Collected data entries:
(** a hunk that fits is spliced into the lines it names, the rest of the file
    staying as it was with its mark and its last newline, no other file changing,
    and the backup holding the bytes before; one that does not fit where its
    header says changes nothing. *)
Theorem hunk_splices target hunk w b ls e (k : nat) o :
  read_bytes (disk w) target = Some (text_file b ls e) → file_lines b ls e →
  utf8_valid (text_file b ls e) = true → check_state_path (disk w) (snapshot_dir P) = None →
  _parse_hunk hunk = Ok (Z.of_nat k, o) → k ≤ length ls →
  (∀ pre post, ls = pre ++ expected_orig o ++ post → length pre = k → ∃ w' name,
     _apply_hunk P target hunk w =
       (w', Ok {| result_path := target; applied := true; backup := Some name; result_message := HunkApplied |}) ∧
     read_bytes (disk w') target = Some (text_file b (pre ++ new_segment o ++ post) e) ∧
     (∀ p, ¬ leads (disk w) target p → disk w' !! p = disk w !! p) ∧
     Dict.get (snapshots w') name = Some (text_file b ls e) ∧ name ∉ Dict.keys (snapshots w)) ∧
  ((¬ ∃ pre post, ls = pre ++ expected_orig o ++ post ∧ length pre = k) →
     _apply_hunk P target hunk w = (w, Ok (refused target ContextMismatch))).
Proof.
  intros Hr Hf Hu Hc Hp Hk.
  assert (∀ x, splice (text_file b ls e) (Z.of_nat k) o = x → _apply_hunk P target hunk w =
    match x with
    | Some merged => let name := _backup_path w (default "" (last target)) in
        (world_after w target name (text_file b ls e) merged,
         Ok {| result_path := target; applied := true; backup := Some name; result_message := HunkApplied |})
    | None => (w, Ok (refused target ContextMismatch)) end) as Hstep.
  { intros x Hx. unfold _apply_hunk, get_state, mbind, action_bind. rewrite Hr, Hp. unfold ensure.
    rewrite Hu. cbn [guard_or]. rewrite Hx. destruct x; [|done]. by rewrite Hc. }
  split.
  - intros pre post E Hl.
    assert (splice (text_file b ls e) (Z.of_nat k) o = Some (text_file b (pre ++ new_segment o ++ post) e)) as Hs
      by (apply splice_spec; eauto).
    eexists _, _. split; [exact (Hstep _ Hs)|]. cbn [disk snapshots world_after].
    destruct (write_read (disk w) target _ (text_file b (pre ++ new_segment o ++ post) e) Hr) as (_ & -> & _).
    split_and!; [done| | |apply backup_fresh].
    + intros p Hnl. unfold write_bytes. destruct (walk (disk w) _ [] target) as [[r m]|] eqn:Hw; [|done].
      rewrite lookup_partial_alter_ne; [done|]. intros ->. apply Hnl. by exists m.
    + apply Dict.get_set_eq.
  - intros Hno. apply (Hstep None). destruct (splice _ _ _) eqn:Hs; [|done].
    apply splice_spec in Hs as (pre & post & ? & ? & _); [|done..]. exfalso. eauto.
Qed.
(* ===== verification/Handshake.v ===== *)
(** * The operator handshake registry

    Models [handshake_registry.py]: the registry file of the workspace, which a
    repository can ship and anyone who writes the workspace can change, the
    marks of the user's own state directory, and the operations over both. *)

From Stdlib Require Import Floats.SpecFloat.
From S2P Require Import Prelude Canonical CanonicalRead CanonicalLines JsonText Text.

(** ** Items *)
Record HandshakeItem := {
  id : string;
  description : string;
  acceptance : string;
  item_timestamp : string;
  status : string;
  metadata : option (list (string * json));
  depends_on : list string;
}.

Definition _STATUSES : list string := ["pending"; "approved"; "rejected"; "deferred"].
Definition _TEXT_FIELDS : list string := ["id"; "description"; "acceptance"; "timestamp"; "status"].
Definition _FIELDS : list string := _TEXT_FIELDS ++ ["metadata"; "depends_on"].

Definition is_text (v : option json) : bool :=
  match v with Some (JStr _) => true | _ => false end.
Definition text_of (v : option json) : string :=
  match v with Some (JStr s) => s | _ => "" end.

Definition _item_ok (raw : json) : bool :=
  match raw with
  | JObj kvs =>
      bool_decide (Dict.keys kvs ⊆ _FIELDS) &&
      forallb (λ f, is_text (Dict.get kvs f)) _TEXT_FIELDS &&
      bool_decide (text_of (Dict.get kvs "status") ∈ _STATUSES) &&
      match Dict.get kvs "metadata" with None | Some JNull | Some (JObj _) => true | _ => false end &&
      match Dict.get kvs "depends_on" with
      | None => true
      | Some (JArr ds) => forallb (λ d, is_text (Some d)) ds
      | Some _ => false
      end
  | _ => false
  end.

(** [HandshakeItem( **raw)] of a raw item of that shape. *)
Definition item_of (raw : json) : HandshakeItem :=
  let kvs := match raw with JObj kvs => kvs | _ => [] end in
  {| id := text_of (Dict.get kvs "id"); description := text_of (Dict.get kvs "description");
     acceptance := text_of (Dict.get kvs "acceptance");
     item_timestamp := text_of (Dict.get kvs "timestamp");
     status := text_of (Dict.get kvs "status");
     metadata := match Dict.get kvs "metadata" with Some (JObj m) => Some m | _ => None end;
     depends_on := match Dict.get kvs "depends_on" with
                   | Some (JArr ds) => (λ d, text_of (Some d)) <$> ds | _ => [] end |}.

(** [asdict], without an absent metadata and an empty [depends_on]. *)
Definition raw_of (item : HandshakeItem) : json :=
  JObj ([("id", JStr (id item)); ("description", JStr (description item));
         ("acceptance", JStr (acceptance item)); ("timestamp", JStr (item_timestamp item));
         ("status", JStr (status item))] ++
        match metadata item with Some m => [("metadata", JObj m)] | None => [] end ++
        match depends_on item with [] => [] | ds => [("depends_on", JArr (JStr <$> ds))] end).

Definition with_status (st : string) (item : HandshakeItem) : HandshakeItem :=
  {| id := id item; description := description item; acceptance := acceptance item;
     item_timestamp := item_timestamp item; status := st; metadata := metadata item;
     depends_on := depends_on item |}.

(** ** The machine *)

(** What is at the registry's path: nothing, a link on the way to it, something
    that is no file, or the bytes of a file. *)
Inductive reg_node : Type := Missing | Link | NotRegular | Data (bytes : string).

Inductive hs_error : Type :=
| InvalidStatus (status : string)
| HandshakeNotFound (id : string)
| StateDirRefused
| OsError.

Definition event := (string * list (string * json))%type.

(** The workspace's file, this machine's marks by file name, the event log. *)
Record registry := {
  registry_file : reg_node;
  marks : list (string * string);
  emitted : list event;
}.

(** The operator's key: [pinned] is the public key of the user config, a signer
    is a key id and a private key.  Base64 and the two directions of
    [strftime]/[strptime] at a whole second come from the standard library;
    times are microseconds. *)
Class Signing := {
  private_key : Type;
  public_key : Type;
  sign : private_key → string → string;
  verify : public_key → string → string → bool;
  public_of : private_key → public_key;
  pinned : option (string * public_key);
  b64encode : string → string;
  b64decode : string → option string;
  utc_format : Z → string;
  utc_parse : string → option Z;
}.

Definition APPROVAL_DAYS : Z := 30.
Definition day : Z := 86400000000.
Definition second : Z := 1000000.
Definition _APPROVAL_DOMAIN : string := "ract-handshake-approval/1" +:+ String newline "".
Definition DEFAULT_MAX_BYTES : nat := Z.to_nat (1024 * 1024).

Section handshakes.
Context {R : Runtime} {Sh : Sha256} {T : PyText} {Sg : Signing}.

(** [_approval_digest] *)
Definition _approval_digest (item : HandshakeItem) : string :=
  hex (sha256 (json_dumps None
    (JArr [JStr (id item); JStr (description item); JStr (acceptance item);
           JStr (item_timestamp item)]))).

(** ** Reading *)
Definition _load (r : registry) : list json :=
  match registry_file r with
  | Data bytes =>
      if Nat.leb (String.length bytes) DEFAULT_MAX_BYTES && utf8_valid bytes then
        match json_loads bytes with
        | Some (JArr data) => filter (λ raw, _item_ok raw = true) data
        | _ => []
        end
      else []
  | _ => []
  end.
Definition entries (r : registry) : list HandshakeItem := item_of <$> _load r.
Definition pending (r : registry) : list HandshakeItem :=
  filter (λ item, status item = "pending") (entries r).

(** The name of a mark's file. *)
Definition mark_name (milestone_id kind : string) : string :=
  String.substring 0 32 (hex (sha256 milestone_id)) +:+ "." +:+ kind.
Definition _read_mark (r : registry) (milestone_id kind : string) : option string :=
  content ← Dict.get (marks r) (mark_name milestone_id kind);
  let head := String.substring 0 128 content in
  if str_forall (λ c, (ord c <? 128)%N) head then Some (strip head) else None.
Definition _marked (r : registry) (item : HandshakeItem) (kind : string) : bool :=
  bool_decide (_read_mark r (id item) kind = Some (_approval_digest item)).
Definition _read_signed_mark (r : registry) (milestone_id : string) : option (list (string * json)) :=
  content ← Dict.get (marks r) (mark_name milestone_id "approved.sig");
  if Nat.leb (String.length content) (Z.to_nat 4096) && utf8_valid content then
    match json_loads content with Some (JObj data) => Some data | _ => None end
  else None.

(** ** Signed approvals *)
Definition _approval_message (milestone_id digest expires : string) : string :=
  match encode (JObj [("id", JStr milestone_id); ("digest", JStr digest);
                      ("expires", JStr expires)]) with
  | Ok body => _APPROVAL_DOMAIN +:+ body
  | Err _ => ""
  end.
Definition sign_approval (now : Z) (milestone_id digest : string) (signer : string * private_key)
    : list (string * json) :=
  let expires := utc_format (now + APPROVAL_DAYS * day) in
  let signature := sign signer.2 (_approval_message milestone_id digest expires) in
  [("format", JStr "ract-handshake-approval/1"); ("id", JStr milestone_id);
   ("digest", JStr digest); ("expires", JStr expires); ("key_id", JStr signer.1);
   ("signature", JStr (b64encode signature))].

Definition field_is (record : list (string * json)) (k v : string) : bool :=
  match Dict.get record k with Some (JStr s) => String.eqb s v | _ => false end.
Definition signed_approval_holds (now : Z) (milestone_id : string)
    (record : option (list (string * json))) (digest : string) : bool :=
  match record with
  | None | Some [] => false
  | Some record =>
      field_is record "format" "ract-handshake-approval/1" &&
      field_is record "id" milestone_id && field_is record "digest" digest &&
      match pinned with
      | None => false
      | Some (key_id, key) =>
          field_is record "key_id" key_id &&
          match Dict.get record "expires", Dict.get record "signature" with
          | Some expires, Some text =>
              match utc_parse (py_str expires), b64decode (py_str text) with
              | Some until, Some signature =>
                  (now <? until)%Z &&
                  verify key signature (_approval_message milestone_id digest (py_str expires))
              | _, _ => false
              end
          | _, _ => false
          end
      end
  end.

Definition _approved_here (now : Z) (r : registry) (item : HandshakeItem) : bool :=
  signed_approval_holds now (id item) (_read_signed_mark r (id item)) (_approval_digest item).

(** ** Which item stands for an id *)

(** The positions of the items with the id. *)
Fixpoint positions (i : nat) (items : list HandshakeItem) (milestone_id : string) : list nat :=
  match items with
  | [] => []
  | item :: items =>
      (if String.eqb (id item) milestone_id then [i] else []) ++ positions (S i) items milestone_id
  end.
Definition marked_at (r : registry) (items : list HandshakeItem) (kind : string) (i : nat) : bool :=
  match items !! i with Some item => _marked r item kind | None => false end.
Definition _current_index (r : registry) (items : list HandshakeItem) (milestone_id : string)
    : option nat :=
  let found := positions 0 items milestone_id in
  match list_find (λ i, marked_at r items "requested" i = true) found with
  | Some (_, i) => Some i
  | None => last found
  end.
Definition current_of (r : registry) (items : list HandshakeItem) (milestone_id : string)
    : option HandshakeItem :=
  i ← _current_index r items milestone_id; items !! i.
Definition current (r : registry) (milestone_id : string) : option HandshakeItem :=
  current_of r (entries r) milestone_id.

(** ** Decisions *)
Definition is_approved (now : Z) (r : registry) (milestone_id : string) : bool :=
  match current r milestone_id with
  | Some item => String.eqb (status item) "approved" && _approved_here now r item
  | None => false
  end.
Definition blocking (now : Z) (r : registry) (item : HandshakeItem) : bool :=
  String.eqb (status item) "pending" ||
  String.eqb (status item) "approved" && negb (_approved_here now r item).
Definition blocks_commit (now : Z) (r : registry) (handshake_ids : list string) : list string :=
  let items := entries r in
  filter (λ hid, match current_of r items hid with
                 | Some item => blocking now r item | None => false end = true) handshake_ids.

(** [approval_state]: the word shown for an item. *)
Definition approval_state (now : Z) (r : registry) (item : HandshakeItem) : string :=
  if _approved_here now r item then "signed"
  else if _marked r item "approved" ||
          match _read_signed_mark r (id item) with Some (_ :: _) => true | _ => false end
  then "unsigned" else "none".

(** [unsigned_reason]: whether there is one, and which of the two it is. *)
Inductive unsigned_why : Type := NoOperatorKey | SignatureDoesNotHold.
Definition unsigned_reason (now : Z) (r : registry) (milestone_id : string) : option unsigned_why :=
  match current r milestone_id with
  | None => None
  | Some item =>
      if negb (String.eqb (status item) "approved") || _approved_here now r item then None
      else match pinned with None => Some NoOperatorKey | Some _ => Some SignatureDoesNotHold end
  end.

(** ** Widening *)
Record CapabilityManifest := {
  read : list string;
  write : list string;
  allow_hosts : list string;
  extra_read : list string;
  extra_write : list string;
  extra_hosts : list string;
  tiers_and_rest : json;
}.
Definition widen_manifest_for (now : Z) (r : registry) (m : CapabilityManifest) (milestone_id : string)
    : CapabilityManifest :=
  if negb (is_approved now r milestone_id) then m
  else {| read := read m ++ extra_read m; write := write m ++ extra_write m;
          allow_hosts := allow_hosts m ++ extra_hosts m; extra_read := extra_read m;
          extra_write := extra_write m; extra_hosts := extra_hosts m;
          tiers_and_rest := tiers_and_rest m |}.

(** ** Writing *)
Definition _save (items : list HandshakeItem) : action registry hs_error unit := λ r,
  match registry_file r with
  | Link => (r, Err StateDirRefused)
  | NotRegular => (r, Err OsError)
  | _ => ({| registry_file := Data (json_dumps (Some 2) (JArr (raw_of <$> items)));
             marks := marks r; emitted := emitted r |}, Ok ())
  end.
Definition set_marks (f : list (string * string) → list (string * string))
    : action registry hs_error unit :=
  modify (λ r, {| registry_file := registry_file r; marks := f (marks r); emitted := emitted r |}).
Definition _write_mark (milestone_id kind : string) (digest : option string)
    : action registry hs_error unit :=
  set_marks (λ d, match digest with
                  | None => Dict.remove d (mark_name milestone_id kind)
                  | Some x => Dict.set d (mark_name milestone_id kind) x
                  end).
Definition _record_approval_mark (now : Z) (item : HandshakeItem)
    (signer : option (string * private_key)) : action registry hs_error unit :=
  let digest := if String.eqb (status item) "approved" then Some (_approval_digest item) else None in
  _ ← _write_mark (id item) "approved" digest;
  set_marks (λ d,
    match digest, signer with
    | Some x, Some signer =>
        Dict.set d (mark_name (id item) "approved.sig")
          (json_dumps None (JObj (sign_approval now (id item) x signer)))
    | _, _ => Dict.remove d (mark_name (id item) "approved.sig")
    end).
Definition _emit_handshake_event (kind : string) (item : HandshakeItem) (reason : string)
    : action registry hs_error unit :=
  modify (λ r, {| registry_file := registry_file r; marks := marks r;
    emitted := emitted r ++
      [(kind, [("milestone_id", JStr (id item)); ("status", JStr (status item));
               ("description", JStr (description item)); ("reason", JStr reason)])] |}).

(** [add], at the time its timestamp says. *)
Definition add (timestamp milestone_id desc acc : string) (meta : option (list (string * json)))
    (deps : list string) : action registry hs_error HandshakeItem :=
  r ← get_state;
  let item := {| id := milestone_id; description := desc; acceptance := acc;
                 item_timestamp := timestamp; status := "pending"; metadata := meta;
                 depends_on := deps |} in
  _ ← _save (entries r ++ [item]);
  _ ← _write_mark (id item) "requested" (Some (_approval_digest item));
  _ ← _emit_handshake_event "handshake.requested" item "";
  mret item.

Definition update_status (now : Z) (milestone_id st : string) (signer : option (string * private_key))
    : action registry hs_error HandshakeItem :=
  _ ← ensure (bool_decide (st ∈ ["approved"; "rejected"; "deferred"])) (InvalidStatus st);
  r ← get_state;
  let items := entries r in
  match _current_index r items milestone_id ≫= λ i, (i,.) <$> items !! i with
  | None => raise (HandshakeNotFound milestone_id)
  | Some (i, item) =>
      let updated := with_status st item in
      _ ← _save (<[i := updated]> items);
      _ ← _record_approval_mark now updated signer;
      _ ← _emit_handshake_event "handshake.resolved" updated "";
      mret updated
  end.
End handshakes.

* _Your assignment_
Please state how many lines of the entries above include the string "filter", giving the number and nothing more.

* _The completed task_
3